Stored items

(** The loop gives the service to exactly the matching peers. *)
Lemma by_service_loop_ok svc l add :
  valid_service svc → Forall peer_ok l → peer_ok add →
  ∃ found l' add', by_service_loop svc l add = Ok (found, l', add') ∧
    (found = true ↔ Exists (λ p, matches p add) l) ∧
    Forall2 (λ p p', same_peer p p' ∧ (matches p add → svc ∈ Services p')) l l' ∧ same_peer add add'.
Proof.
  intros Hv Hl. revert add. induction Hl as [|p l Hp Hl IH]; intros add Hadd.
  { exists false, [], add. split; [done|]. split; [by rewrite Exists_nil|].
    split; [constructor|by apply same_peer_refl]. }
  simpl. unfold mbind, res_bind.
  destruct (EqualIgnoreService_ok p add Hp Hadd) as (b & p1 & add1 & Heq & Hb & Hp1 & Ha1). rewrite Heq.
  pose proof Hp1 as (_ & _ & Hok1 & _). pose proof Ha1 as (_ & _ & Hoka & _).
  destruct (IH add1 Hoka) as (found & l' & add2 & Hloop & Hfound & Hl' & Ha2).
  unfold mbind, res_bind in Hloop. rewrite Hloop. eexists _, _, _. split; [done|].
  assert (∀ q, matches q add1 ↔ matches q add) as Hm by (intros q; by apply matches_right).
  split_and!.
  - rewrite orb_true_iff, Hb, Hfound, Exists_cons. by rewrite !Exists_exists; setoid_rewrite Hm.
  - constructor.
    + destruct (AddService_ok svc p1 Hv Hok1) as [Hs Hin]. destruct b.
      * split; [by eapply same_peer_trans|done].
      * split; [done|]. intros Hpm. by apply Hb in Hpm.
    + eapply Forall2_impl; [exact Hl'|]. intros q q' [Hq Hqs]. split; [done|].
      intros Hqm. by apply Hqs, Hm.
  - by eapply same_peer_trans.
Qed.

Lemma shared_peers_ok svc add l l' :
  Forall2 (λ p p', same_peer p p' ∧ (matches p add → svc ∈ Services p')) l l' → Forall peer_ok l'.
Proof. induction 1 as [|p p' l l' [Hp _] _ IH]; constructor; [apply Hp|done]. Qed.

(** C24: Services on the same nodes share a peer: when every selector can be
    ordered and records at most one service ([peer_ok]), adding a peer for one
    service and then an equal peer for another adds at most one peer in all,
    and a peer that matches it ends up recording both services, whatever order
    the sorting of the comparisons leaves the selectors in. *)
Theorem AddPeerByService_shares svc1 svc2 add cfg :
  valid_service svc1 → valid_service svc2 → Forall peer_ok (Peers cfg) → peer_ok add →
  ∃ add1 cfg1 add2 cfg2,
    AddPeerByService (Some add) (Res_Namespace svc1) (Res_Name svc1) cfg = Ok (true, Some add1, cfg1) ∧
    AddPeerByService (Some add) (Res_Namespace svc2) (Res_Name svc2) cfg1 = Ok (true, Some add2, cfg2) ∧
    length (Peers cfg1) ≤ S (length (Peers cfg)) ∧ length (Peers cfg2) = length (Peers cfg1) ∧
    ∃ p, p ∈ Peers cfg2 ∧ matches p add ∧ svc1 ∈ Services p ∧ svc2 ∈ Services p.
Proof.
  intros Hv1 Hv2 Hcfg Hadd. destruct svc1 as [ns1 n1], svc2 as [ns2 n2].
  unfold AddPeerByService, mbind, res_bind. cbn [Res_Namespace Res_Name].
  set (svc1 := {| Res_Namespace := ns1; Res_Name := n1 |}) in *.
  set (svc2 := {| Res_Namespace := ns2; Res_Name := n2 |}) in *.
  destruct (by_service_loop_ok svc1 (Peers cfg) add Hv1 Hcfg Hadd)
    as (found & l1 & add' & Hrun & Hfound & Hl1 & Hadd'). rewrite Hrun.
  assert (∃ l add1, (if found then Ok (true, Some add', set_Peers l1 cfg)
      else Ok (true, Some (Peer_AddService svc1 add').2, set_Peers (l1 ++ [(Peer_AddService svc1 add').2]) cfg))
      = Ok (true, Some add1, set_Peers l cfg) ∧ Forall peer_ok l ∧ length l ≤ S (length (Peers cfg)) ∧
      ∃ p, p ∈ l ∧ matches p add ∧ svc1 ∈ Services p) as (l & add1 & Heq & Hl & Hlen & p & Hp & Hm & Hs).
  { pose proof (shared_peers_ok _ _ _ _ Hl1) as Hok1. pose proof (Forall2_length _ _ _ Hl1) as Hlen1.
    destruct found.
    - exists l1, add'. split_and!; [done|done|lia|].
      destruct (proj1 (Exists_exists _ _) (proj1 Hfound eq_refl)) as (p & Hp & Hm).
      apply list_elem_of_lookup in Hp as [i Hi].
      destruct (Forall2_lookup_l _ _ _ _ _ Hl1 Hi) as (p' & Hp' & Hpp & Hs).
      exists p'. split; [by eapply list_elem_of_lookup_2|]. split; [by apply (matches_left p)|by apply Hs].
    - destruct (AddService_ok svc1 add' Hv1) as [Hs Hin]; [apply Hadd'|].
      eexists _, _. split; [done|]. split_and!.
      + apply Forall_app. split; [done|]. apply Forall_singleton. apply Hs.
      + rewrite length_app. simpl. lia.
      + eexists. split; [apply elem_of_app; right; apply list_elem_of_here|]. split; [|done].
        apply (matches_left add); [by eapply same_peer_trans|]. split; [apply same_session_refl|done]. }
  exists add1, (set_Peers l cfg). rewrite Heq.
  destruct (by_service_loop_ok svc2 l add Hv2 Hl Hadd) as (found2 & l2 & add2 & Hrun2 & Hfound2 & Hl2 & _).
  assert (found2 = true) as -> by (apply Hfound2, Exists_exists; eauto).
  exists add2, (set_Peers l2 cfg). cbn [Peers set_Peers]. rewrite Hrun2. cbn [Peers set_Peers].
  split_and!; [done|done|done|by rewrite (Forall2_length _ _ _ Hl2)|].
  apply list_elem_of_lookup in Hp as [i Hi].
  destruct (Forall2_lookup_l _ _ _ _ _ Hl2 Hi) as (p' & Hp' & Hpp & Hs2).
  exists p'. split; [by eapply list_elem_of_lookup_2|]. split; [by apply (matches_left p)|].
  split; [apply Hpp; done|by apply Hs2].
Qed.
End sharing.

(** ** The config map configurer *)

Section config_map.
Context {W : Type} `{PdqSort, PdqSortEff, YamlCodec, ConfigMapClient W} (configMapName : string).

Lemma outside_config {A} (c : M W A) s r s' :
  CMConfigurer.outside c s = (r, s') → s'.1 = s.1.
Proof. unfold CMConfigurer.outside. destruct (c s.2). by intros [= _ <-]. Qed.
Lemma Update_config s u s' :
  CMConfigurer.Update configMapName s = (Ok u, s') → s'.1 = s.1.
Proof.
  unfold CMConfigurer.Update. intros Hrun. apply bind_Ok in Hrun as (b & s1 & Hb & Hrun).
  apply wrap_err_Ok in Hb. unfold lift_res in Hb. injection Hb as _ ->. by eapply outside_config.
Qed.

Lemma Get_config s u s' :
  CMConfigurer.Get configMapName s = (Ok u, s') →
  ∃ read s1, CMConfigurer.getConfigMap configMapName s = (Ok read, s1) ∧ s'.1 = Some read.
Proof.
  unfold CMConfigurer.Get, try. intros Hrun. apply bind_Ok in Hrun as (r & s1 & Hr & Hrun).
  destruct (CMConfigurer.getConfigMap configMapName s) as [[c|e|] s2]; simplify_eq.
  - injection Hrun as _ <-. by exists c, s1.
Qed.
Lemma RemovePeers_config ns name (s : CMConfigurer.state (W := W)) b s' :
  CMConfigurer.RemovePeersByService ns name s = (Ok b, s') →
  ∃ c c', s.1 = Some c ∧ s'.1 = Some c' ∧ Pools c' = Pools c.
Proof.
  unfold CMConfigurer.RemovePeersByService, CMConfigurer.update, CMConfigurer.config. intros Hrun.
  unfold mbind, M_bind in Hrun. destruct s as [[c|] w]; [|done]. simpl in Hrun.
  destruct (ConfigFile.RemovePeersByService ns name c) as [b' c'] eqn:Hrm. simpl in Hrun.
  injection Hrun as _ <-. exists c, c'. split_and!; [done..|].
  unfold RemovePeersByService in Hrm. destruct (remove_by_service_loop _ _ _ _). by injection Hrm as _ <-.
Qed.

(** A load balancer on the config map configurer does not remove the
    pool of a service: after a successful [RemoveService] the file holds
    exactly the pools it was read with. *)
Theorem CMConfigurer_leaks_pools peersFromNodes ns name ip s u s' :
  MetalLB.RemoveService {| configurer := CMConfigurer.configurer configMapName;
                           peersFromNodes := peersFromNodes |} ns name ip s = (Ok u, s') →
  ∃ read read' s1, CMConfigurer.getConfigMap configMapName s = (Ok read, s1) ∧
    s'.1 = Some read' ∧ Pools read' = Pools read.
Proof.
  unfold MetalLB.RemoveService, unmapIP, updateMapIP. cbn [configurer CMConfigurer.configurer cfg_Get
    cfg_RemoveAddressPool cfg_Update cfg_RemovePeersByService].
  intros Hrun. inv_ok.
  match goal with H : CMConfigurer.RemoveAddressPool _ _ = _ |- _ => injection H as _ <- end.
  match goal with H : CMConfigurer.Update _ _ = _ |- _ => apply Update_config in H as Hw0 end.
  match goal with H : CMConfigurer.Get _ _ = _ |- _ => apply Get_config in H as (read & s1 & Hread & Hw) end.
  match goal with H : CMConfigurer.RemovePeersByService _ _ _ = _ |- _ =>
    apply RemovePeers_config in H as (c & c' & Hc & Hw1 & Hp) end.
  exists read, c', s1. split; [done|].
  assert (s'.1 = w1.1) as ->.
  { destruct a1; inv_ok; [by eapply Update_config|done]. }
  split; [done|]. rewrite Hp. congruence.
Qed.
End config_map.

(** ** Runs on concrete files *)

Definition labels (l : list (string * string)) : NodeSelector :=
  {| MatchLabels := Some (list_to_map l); MatchExpressions := None |}.

(** [NodeSelector.Equal] is not symmetric: a label whose value is empty
    matches a selector that does not have it. *)
Theorem NodeSelector_Equal_one_sided `{PdqSortEff} :
  let x := labels [("rack", ""); ("zone", "a")] in
  let y := labels [("zone", "a"); ("host", "b")] in
  NodeSelector_Equal x y = Ok (true, x, y) ∧ NodeSelector_Equal y x = Ok (false, y, x).
Proof. split; vm_refl. Qed.

(** [BgpAdvertisements.Less] reads past the end of the shorter list of
    communities. *)
Lemma BgpAdvertisements_Less_panics :
  BgpAdvertisements_Less
    {| AggregationLength := Some 32%Z; LocalPref := Some 0%Z; Communities := ["a"; "b"] |}
    {| AggregationLength := Some 32%Z; LocalPref := Some 0%Z; Communities := ["a"] |} = Panic.
Proof. vm_refl. Qed.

### [DIRECTIONS]
In the entries above, find the lines containing the word "RemoveService" and say how many there are, with no other words.

### [RESULT]
3